Configurational entropy as a driver of tissue structural heterogeneityVasudha Srivastava, Jennifer L. Hu, Sundus F. Shalabi, James C. Garbe, Boris Veytsman, Martha R.Stampfer, Matt Thomson, Greg Huber, Mark A. LaBarge, ZevJ. Gartner

A hallmark of tissues is the ability of their multiple cell types to form and maintain complex structures by self-organization. While tissues have an identifiable average structure, tissues remain spatially and temporally heterogeneous, where the local arrangement of cells can deviate significantly from the population average. The fundamental sources of this heterogeneity remain unknown.
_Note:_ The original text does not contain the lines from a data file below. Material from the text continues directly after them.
Lemma lower_app (a b : string) : lower (a ++ b) = (lower a ++ lower b)%string.
Proof.
  induction a as [|c a IH]; sapp; simpl; sapp; [reflexivity | now rewrite IH].
Qed.

Lemma str_in_lower (sub s : string) :
  str_in sub s = true -> str_in (lower sub) (lower s) = true.
Proof.
  rewrite !str_in_iff. intros (a & b & ->).
  exists (lower a), (lower b). now rewrite !lower_app.
Qed.

Lemma lower_ascii_idem (c : ascii) : lower_ascii (lower_ascii c) = lower_ascii c.
Proof.
  destruct c as [[] [] [] [] [] [] [] []]; reflexivity.
Qed.

Lemma lower_idem (s : string) : lower (lower s) = lower s.
Proof.
  induction s as [|c s IH]; simpl; [reflexivity|].
  now rewrite lower_ascii_idem, IH.
Qed.

Lemma any_true {A} (p : A -> bool) (l : list A) :
  any p l = true <-> exists x, In x l /\ p x = true.
Proof. apply existsb_exists. Qed.

Lemma any_mono {A} (p q : A -> bool) (l : list A) :
  (forall x, p x = true -> q x = true) -> any p l = true -> any q l = true.
Proof.
  intros Hpq. rewrite !any_true. intros (x & Hx & Hp). exists x. auto.
Qed.

Lemma count_if_mono {A} (p q : A -> bool) (l : list A) :
  (forall x, p x = true -> q x = true) -> count_if p l <= count_if q l.
Proof.
  intros Hpq. unfold count_if. apply inj_le.
  induction l as [|x l IH]; simpl; [lia|].
  destruct (p x) eqn:Hp.
  - rewrite (Hpq _ Hp). simpl. lia.
  - destruct (q x); simpl; lia.
Qed.

Lemma Qltb_true (a b : Q) : Qltb a b = true <-> (a < b)%Q.
Proof.
  unfold Qltb. rewrite negb_true_iff. split.
  - intros H. apply Qnot_le_lt. intros Hle.
    apply Qle_bool_iff in Hle. congruence.
  - intros H. destruct (Qle_bool b a) eqn:E; [|reflexivity].
    apply Qle_bool_iff in E. exfalso. apply (Qlt_not_le _ _ H E).
Qed.

Lemma Qltb_false (a b : Q) : Qltb a b = false <-> (b <= a)%Q.
Proof.
  unfold Qltb. rewrite negb_false_iff. apply Qle_bool_iff.
Qed.

End PyFacts.

(** ** The candidate filter and scorer *)

Module ScorerFacts.
Import Py PyFacts Scorer Claims Scenario.

Lemma has_bad_keyword_true (t s : string) :
  has_bad_keyword t s = true <->
  exists bad, In bad bad_keywords /\ (str_in bad t = true \/ str_in bad s = true).
Proof.
  unfold has_bad_keyword. rewrite any_true. split.
  - intros (bad & Hin & H). exists bad. split; [exact Hin|].
    now apply orb_true_iff.
  - intros (bad & Hin & H). exists bad. split; [exact Hin|].
    now apply orb_true_iff.
Qed.

Lemma filter_In (results : list result) (sci : string) (r' : result) :
  In r' (_filter_bird_images results sci) <->
  exists r, In r results /\ clean r /\
    r' = set_quality_score r
           (good_score sci (lower (title r)) (lower (snippet r))).
Proof.
  unfold clean. induction results as [|x l IH]; simpl.
  - split; [tauto | now intros (r & [] & _)].
  - destruct (has_bad_keyword _ _) eqn:E.
    + rewrite IH. split.
      * intros (r & Hin & Hc & ->). exists r. auto.
      * intros (r & [->|Hin] & Hc & ->); [congruence|]. exists r. auto.
    + simpl. rewrite IH. split.
      * intros [<-|(r & Hin & Hc & ->)]; [exists x; auto | exists r; auto].
      * intros (r & [->|Hin] & Hc & ->); [now left | right; exists r; auto].
Qed.

Lemma filter_app (l1 l2 : list result) (sci : string) :
  _filter_bird_images (l1 ++ l2) sci =
  _filter_bird_images l1 sci ++ _filter_bird_images l2 sci.
Proof.
  induction l1 as [|x l IH]; simpl; [reflexivity|].
  destruct (has_bad_keyword _ _); simpl; now rewrite IH.
Qed.

(** Everything the filter lets through is clean. *)
Lemma filter_clean (results : list result) (sci : string) :
  Forall clean (_filter_bird_images results sci).
Proof.
  apply List.Forall_forall. intros r' Hin.
  apply filter_In in Hin as (r & _ & Hc & ->). exact Hc.
Qed.

(** *** Deduplication *)

Lemma unique_results_In (seen : gset string) (l : list result) (r : result) :
  In r (unique_results seen l) <->
  exists l1 l2, l = l1 ++ r :: l2 /\ (title r ∉ seen) /\
    forall x, In x l1 -> title x <> title r.
Proof.
  revert seen. induction l as [|x l IH]; intros seen; simpl.
  - split; [tauto|]. intros (l1 & l2 & H & _). now destruct l1.
  - destruct (decide (title x ∈ seen)) as [Hx|Hx].
    + rewrite IH. split.
      * intros (l1 & l2 & -> & Hr & Hl1). exists (x :: l1), l2.
        split; [reflexivity|]. split; [exact Hr|].
        intros y [<-|Hy]; [congruence | now apply Hl1].
      * intros (l1 & l2 & Heq & Hr & Hl1). destruct l1 as [|y l1].
        -- simpl in Heq. injection Heq as -> ->. contradiction.
        -- simpl in Heq. injection Heq as -> ->. exists l1, l2.
           split; [reflexivity|]. split; [exact Hr|].
           intros z Hz. apply Hl1. now right.
    + simpl. rewrite IH. split.
      * intros [<-|(l1 & l2 & -> & Hr & Hl1)].
        -- exists [], l. split; [reflexivity|]. split; [exact Hx|]. intros _ [].
        -- exists (x :: l1), l2. split; [reflexivity|].
           rewrite elem_of_union, elem_of_singleton in Hr.
           split; [tauto|].
           intros y [<-|Hy]; [intros E; apply Hr; now left | now apply Hl1].
      * intros (l1 & l2 & Heq & Hr & Hl1). destruct l1 as [|y l1].
        -- simpl in Heq. injection Heq as -> ->. now left.
        -- simpl in Heq. injection Heq as -> ->. right. exists l1, l2.
           split; [reflexivity|]. split.
           ++ assert (title y <> title r) by (apply Hl1; now left).
              rewrite elem_of_union, elem_of_singleton. intros [E|E];
                [congruence | contradiction].
           ++ intros z Hz. apply Hl1. now right.
Qed.

Lemma unique_results_NoDup (seen : gset string) (l : list result) :
  NoDup (map title (unique_results seen l)).
Proof.
  revert seen. induction l as [|x l IH]; intros seen; simpl.
  - constructor.
  - destruct (decide (title x ∈ seen)); [apply IH|].
    simpl. constructor; [|apply IH].
    rewrite list_elem_of_In, in_map_iff. intros (y & Hy & Hin).
    apply unique_results_In in Hin as (_ & _ & _ & Hn & _).
    apply Hn. rewrite elem_of_union, elem_of_singleton. left. congruence.
Qed.

(** Deduplication looks at titles only, so it commutes with any map that
    keeps titles, scoring in particular. *)
Lemma unique_results_map (f : result -> result) (seen : gset string)
  (l : list result) :
  (forall r, title (f r) = title r) ->
  unique_results seen (map f l) = map f (unique_results seen l).
Proof.
  intros Hf. revert seen. induction l as [|x l IH]; intros seen; simpl.
  - reflexivity.
  - rewrite Hf. destruct (decide (title x ∈ seen)); simpl; now rewrite IH.
Qed.

Lemma title_score_result (sci : string) (r : result) :
  title (score_result sci r) = title r.
Proof. reflexivity. Qed.

Lemma first_occurrence (l : list result) (h : result) :
  In h l ->
  exists l1 h' l2, l = l1 ++ h' :: l2 /\ title h' = title h /\
    forall x, In x l1 -> title x <> title h'.
Proof.
  induction l as [|x l IH]; intros Hin; [destruct Hin|].
  destruct (decide (title x = title h)) as [Heq|Hne].
  - exists [], x, l. split; [reflexivity|]. split; [exact Heq|]. intros _ [].
  - destruct Hin as [->|Hin]; [congruence|].
    destruct (IH Hin) as (l1 & h' & l2 & -> & Ht & Hl1).
    exists (x :: l1), h', l2. split; [reflexivity|]. split; [exact Ht|].
    intros y [<-|Hy]; [congruence | now apply Hl1].
Qed.

(** *** Sorting *)

Lemma key_lt_true (a b : Q * Z) :
  key_lt a b = true <->
  (fst a < fst b)%Q \/ ((fst a == fst b)%Q /\ snd a < snd b).
Proof.
  unfold key_lt. rewrite orb_true_iff, andb_true_iff, Qltb_true,
    Qeq_bool_iff, Z.ltb_lt. reflexivity.
Qed.

Lemma key_lt_false (a b : Q * Z) :
  key_lt a b = false <->
  (fst b < fst a)%Q \/ ((fst a == fst b)%Q /\ snd b <= snd a).
Proof.
  rewrite <- not_true_iff_false, key_lt_true. split.
  - intros H. destruct (Qlt_le_dec (fst b) (fst a)) as [Hlt|Hle]; [now left|].
    right. assert (Heq : (fst a == fst b)%Q).
    { apply Qle_antisym; [exact Hle|].
      apply Qnot_lt_le. intros Hlt. apply H. now left. }
    split; [exact Heq|].
    destruct (Z_lt_le_dec (snd a) (snd b)); [|assumption].
    exfalso. apply H. now right.
  - intros [Hlt|[Heq Hle]] [Hlt'|[Heq' Hlt']]; try lra; lia.
Qed.

Lemma key_ge_final (a b : result) :
  key_ge a b ->
  (default 0 (final_score b) < default 0 (final_score a))%Q
  \/ ((default 0 (final_score a) == default 0 (final_score b))%Q
      /\ size b <= size a).
Proof. unfold key_ge. rewrite key_lt_false. trivial. Qed.

Lemma key_ge_trans (a b c : result) : key_ge a b -> key_ge b c -> key_ge a c.
Proof.
  unfold key_ge. rewrite !key_lt_false.
  intros [H1|[H1 H1']] [H2|[H2 H2']].
  - left. lra.
  - left. lra.
  - left. lra.
  - right. split; [lra | lia].
Qed.

Lemma key_lt_asym (a b : Q * Z) : key_lt a b = true -> key_lt b a = false.
Proof.
  rewrite key_lt_true, key_lt_false. intros [H|[H H']]; [now left|].
  right. split; [lra | lia].
Qed.

Lemma insert_desc_perm (x : result) (l : list result) :
  Permutation (insert_desc x l) (x :: l).
Proof.
  induction l as [|y l IH]; simpl; [reflexivity|].
  destruct (key_lt _ _); [|reflexivity].
  rewrite IH. apply perm_swap.
Qed.

Lemma sorted_reverse_perm (l : list result) : Permutation (sorted_reverse l) l.
Proof.
  induction l as [|x l IH]; simpl; [reflexivity|].
  rewrite insert_desc_perm. now constructor.
Qed.

Lemma sorted_reverse_In (l : list result) (r : result) :
  In r (sorted_reverse l) <-> In r l.
Proof.
  split; apply Permutation_in;
    [apply sorted_reverse_perm | symmetry; apply sorted_reverse_perm].
Qed.

Lemma insert_desc_sorted (x : result) (l : list result) :
  StronglySorted key_ge l -> StronglySorted key_ge (insert_desc x l).
Proof.
  induction 1 as [|y l Hs IH Hy]; simpl.
  - constructor; constructor.
  - destruct (key_lt (sort_key x) (sort_key y)) eqn:E.
    + constructor; [exact IH|].
      apply List.Forall_forall. intros z Hz.
      apply (Permutation_in _ (insert_desc_perm x l)) in Hz.
      destruct Hz as [<-|Hz]; [now apply key_lt_asym|].
      rewrite List.Forall_forall in Hy. now apply Hy.
    + constructor; [now constructor|].
      constructor; [exact E|].
      eapply List.Forall_impl; [|exact Hy].
      intros z Hz. now apply key_ge_trans with y.
Qed.

Lemma sorted_reverse_sorted (l : list result) :
  StronglySorted key_ge (sorted_reverse l).
Proof.
  induction l as [|x l IH]; simpl; [constructor | now apply insert_desc_sorted].
Qed.

Lemma StronglySorted_lookup (R : result -> result -> Prop) (l : list result) :
  StronglySorted R l ->
  forall (i j : nat) (a b : result),
    (i < j)%nat -> l !! i = Some a -> l !! j = Some b -> R a b.
Proof.
  induction 1 as [|x l Hs IH Hx]; intros i j a b Hij Ha Hb.
  - discriminate.
  - destruct j as [|j]; [lia|]. destruct i as [|i]; simpl in *.
    + injection Ha as <-.
      rewrite List.Forall_forall in Hx. apply Hx.
      apply list_elem_of_In. eapply list_elem_of_lookup_2. exact Hb.
    + apply (IH i j); [lia | assumption | assumption].
Qed.

(** *** The ranked list *)

Lemma ranked_In (results : list result) (sci : string) (r : result) :
  In r (_deduplicate_and_score_results results sci) <->
  exists l1 h l2, results = l1 ++ h :: l2 /\
    (forall x, In x l1 -> title x <> title h) /\ r = score_result sci h.
Proof.
  unfold _deduplicate_and_score_results.
  rewrite sorted_reverse_In, in_map_iff. split.
  - intros (h & <- & Hin).
    apply unique_results_In in Hin as (l1 & l2 & -> & _ & Hl1).
    now exists l1, h, l2.
  - intros (l1 & h & l2 & -> & Hl1 & ->). exists h. split; [reflexivity|].
    apply unique_results_In. exists l1, l2.
    split; [reflexivity|]. split; [apply not_elem_of_empty | exact Hl1].
Qed.

Lemma ranked_NoDup (results : list result) (sci : string) :
  NoDup (map title (_deduplicate_and_score_results results sci)).
Proof.
  unfold _deduplicate_and_score_results.
  rewrite sorted_reverse_perm, map_map.
  erewrite map_ext; [apply unique_results_NoDup|].
  intros a. apply title_score_result.
Qed.

Lemma score_result_total (sci : string) (r : result) :
  exists q, final_score (score_result sci r) = Some q /\
            (q == spec_total_score sci r)%Q.
Proof.
  unfold score_result, spec_total_score, indicator. simpl.
  eexists. split; [reflexivity|].
  repeat match goal with
         | |- context [if ?b then _ else _] => destruct b
         end; ring.
Qed.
We therefore reconstituted primary human mammary epithelial cells into organoids with carefully controlled composition, geometry and microenvironment as models to study the emergence of tissue heterogeneity during self-organization. At the steady state these organoids closely mimic in vivo tissue architecture, excluding luminal cells from the tissue edge while maintaining a highly heterogeneous ensemble structure centered around a reproducible mean. We demonstrate that the observed structural ensemble follows Boltzmann statistics, corresponding to the maximum entropy distribution subject to the energetic constraints derived from interfacial mechanics. We directly measure the relative entropy and mechanical energy of different tissue configurations and use a statistical mechanical framework to systematically engineer organoid ensembles by either perturbing their mechanical potential, entropy, or activity (the active "temperature" of the tissue). These experiments reveal that the configurational entropy of cell arrangements imposes a theoretical limit to structural order at the tissue level.